→ **Task to complete**
Two lines in the data below mark the range: the one with "(** [p[i] = v]; undefined" and the one with "(** Partial correctness: if". Return both, along with every line between them, exactly.

→ **Study material**
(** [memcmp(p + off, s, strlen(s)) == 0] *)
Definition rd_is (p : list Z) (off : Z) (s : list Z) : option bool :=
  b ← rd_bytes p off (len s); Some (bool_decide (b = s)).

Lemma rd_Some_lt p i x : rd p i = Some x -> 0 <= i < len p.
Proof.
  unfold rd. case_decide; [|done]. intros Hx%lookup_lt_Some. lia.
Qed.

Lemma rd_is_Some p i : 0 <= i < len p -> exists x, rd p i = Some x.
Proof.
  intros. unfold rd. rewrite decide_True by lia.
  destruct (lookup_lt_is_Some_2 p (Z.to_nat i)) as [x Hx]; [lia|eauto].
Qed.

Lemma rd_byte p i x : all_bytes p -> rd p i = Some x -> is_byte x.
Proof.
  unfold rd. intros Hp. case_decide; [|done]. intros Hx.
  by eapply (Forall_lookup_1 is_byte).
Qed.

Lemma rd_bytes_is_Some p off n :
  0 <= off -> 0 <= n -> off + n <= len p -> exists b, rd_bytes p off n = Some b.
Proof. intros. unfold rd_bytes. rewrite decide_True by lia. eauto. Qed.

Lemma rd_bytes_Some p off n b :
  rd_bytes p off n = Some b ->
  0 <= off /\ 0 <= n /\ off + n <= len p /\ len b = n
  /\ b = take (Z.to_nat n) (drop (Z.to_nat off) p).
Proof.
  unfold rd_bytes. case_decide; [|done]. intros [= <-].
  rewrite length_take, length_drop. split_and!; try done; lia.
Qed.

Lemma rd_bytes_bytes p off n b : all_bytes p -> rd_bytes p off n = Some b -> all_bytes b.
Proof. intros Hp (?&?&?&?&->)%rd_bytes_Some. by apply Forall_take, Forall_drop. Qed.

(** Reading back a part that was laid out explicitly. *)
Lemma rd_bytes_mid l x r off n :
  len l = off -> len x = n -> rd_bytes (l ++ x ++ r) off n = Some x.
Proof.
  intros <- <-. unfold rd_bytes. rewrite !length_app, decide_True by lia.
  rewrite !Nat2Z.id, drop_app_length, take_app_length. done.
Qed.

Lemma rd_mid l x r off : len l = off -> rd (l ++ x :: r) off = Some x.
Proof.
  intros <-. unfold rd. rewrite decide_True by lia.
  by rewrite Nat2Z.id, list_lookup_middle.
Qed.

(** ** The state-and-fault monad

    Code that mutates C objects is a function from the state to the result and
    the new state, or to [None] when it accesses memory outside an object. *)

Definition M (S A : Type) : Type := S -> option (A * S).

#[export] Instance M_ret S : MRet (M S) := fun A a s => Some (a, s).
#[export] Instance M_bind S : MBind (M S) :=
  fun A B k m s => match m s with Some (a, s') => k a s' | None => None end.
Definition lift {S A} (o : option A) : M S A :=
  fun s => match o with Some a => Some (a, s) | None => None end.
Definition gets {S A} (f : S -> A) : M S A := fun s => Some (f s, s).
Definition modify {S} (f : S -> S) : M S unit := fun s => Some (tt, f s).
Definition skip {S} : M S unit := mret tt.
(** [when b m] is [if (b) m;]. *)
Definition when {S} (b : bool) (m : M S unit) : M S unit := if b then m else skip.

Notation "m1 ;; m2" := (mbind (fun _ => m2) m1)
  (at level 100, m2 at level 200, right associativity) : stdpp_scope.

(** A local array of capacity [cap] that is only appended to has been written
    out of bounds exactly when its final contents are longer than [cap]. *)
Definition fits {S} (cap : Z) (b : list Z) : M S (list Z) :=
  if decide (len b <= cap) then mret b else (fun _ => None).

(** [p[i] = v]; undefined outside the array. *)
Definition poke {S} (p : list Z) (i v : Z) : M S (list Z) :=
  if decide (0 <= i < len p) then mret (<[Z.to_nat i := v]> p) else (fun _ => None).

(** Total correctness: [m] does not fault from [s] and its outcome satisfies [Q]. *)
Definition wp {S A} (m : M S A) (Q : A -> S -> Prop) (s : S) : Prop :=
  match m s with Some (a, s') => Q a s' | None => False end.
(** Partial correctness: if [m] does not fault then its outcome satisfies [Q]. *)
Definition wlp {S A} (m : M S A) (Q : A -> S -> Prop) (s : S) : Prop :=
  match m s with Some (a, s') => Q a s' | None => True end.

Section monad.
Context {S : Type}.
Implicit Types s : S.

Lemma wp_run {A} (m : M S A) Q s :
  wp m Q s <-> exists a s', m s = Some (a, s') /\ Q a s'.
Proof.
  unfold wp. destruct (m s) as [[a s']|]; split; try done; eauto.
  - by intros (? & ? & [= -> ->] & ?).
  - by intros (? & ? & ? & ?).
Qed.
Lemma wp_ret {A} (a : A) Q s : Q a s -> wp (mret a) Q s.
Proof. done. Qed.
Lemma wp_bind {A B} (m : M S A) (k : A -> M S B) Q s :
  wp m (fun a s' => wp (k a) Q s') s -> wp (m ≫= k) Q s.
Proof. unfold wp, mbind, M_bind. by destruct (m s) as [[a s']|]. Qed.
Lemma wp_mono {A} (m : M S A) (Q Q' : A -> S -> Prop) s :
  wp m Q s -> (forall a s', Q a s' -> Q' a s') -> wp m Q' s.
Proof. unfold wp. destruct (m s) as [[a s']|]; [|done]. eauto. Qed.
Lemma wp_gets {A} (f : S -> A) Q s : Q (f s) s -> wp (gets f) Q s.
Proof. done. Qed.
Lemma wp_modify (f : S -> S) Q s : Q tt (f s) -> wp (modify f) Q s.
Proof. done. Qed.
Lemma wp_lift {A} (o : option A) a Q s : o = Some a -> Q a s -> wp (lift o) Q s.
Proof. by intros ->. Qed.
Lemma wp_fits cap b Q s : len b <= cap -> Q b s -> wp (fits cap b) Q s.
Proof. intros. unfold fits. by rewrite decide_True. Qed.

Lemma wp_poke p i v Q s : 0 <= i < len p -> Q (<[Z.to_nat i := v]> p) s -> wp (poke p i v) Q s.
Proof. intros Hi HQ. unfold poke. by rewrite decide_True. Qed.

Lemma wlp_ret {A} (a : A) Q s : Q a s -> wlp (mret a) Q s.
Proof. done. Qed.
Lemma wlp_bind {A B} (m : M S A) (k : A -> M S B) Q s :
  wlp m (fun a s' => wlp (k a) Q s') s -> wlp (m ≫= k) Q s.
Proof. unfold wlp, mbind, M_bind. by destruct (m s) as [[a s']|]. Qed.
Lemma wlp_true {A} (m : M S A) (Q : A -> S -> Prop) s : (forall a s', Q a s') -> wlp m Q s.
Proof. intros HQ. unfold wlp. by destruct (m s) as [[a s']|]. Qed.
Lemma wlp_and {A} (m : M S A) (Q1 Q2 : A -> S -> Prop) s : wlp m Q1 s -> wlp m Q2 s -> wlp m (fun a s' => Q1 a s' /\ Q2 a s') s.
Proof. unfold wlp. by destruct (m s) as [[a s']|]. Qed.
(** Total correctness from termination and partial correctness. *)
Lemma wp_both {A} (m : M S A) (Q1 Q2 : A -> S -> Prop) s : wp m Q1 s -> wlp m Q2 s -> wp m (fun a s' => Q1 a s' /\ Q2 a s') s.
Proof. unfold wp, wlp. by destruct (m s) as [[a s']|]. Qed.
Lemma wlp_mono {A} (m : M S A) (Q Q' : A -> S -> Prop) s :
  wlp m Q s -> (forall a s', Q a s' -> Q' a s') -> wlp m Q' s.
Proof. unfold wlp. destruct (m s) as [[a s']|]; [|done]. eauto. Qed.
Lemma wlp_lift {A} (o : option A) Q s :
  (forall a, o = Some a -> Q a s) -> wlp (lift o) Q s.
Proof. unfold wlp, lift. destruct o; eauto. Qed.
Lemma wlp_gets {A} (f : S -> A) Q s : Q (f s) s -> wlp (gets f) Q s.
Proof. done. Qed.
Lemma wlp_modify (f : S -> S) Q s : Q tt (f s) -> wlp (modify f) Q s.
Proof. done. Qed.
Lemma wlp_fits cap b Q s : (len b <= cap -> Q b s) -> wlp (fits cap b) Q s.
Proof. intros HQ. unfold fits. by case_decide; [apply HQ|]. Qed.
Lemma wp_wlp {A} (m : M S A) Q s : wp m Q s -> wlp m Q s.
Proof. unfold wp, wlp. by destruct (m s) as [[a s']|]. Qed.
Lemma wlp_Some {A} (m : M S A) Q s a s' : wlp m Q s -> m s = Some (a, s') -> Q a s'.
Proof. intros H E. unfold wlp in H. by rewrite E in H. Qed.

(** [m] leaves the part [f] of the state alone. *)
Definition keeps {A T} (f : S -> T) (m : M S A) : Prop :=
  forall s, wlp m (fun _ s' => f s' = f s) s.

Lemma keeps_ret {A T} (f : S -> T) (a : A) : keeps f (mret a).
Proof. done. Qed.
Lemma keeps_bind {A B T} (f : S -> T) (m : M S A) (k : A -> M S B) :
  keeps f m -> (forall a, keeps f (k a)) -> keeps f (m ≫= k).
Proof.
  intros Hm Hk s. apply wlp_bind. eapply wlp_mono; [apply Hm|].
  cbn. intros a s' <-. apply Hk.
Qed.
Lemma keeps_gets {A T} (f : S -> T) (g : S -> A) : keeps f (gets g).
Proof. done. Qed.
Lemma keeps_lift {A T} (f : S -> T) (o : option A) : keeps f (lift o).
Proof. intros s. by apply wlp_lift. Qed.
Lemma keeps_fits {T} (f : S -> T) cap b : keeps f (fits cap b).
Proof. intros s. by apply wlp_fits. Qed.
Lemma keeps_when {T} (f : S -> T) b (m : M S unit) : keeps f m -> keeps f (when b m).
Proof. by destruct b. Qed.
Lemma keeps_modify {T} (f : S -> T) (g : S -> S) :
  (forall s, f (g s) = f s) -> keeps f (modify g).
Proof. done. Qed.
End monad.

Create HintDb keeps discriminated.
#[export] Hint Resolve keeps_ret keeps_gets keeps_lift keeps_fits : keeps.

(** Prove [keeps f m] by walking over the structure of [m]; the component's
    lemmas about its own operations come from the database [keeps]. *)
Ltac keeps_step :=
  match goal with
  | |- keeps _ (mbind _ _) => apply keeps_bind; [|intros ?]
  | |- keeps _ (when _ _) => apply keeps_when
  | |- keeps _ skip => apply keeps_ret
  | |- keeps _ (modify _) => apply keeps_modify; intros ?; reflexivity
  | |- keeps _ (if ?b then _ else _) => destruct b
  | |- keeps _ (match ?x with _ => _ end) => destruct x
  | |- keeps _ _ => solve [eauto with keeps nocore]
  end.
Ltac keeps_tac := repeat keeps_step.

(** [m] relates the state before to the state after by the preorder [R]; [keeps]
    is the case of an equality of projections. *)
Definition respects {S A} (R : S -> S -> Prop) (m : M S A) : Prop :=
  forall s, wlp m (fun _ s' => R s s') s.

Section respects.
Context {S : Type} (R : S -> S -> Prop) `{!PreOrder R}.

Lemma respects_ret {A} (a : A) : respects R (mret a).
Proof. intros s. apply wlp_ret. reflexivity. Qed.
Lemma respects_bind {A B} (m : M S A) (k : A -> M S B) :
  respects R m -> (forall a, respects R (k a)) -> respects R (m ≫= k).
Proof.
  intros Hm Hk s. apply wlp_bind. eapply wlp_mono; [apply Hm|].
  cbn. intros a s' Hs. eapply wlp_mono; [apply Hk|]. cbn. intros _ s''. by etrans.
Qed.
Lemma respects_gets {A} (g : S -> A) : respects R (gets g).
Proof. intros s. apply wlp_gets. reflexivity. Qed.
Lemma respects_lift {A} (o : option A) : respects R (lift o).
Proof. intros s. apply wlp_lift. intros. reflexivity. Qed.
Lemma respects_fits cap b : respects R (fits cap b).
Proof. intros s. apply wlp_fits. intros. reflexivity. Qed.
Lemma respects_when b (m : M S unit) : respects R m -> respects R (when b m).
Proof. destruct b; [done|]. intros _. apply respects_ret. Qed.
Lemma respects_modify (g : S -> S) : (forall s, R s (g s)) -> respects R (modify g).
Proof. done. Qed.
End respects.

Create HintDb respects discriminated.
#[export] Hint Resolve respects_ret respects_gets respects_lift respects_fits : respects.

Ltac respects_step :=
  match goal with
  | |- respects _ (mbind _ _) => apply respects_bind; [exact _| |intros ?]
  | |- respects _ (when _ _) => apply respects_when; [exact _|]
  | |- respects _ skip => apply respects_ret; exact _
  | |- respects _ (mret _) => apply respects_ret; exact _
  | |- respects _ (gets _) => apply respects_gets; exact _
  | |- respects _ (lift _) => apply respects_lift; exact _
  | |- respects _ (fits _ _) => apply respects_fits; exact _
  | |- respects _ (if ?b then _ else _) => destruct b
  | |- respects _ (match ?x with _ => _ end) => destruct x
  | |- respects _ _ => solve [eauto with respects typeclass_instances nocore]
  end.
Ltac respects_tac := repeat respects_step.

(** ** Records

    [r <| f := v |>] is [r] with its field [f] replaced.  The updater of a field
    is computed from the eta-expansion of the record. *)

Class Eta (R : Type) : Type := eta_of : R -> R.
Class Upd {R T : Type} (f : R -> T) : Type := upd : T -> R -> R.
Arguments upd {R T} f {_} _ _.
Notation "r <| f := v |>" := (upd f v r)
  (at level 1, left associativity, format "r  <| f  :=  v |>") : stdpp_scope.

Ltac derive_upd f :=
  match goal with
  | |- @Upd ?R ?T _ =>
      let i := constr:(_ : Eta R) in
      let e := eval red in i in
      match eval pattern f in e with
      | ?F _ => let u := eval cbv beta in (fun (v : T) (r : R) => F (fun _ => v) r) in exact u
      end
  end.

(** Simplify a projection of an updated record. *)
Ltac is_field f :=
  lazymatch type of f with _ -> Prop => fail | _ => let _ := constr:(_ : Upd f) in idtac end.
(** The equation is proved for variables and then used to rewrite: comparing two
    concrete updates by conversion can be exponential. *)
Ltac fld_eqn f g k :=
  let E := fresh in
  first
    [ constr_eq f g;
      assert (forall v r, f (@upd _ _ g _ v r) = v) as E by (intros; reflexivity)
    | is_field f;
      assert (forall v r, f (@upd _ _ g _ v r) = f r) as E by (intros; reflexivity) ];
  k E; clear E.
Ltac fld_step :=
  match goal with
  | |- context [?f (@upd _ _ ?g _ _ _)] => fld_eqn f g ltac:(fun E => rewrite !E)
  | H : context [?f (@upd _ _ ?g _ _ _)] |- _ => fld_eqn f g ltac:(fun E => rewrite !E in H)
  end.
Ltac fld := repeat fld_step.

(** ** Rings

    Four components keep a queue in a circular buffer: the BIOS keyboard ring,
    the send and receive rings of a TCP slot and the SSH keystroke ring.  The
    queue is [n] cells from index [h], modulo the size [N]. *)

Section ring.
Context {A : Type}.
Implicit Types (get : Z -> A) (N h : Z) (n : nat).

→ **Solution for this problem**
(** [p[i] = v]; undefined outside the array. *)
Definition poke {S} (p : list Z) (i v : Z) : M S (list Z) :=
  if decide (0 <= i < len p) then mret (<[Z.to_nat i := v]> p) else (fun _ => None).

(** Total correctness: [m] does not fault from [s] and its outcome satisfies [Q]. *)
Definition wp {S A} (m : M S A) (Q : A -> S -> Prop) (s : S) : Prop :=
  match m s with Some (a, s') => Q a s' | None => False end.
(** Partial correctness: if [m] does not fault then its outcome satisfies [Q]. *)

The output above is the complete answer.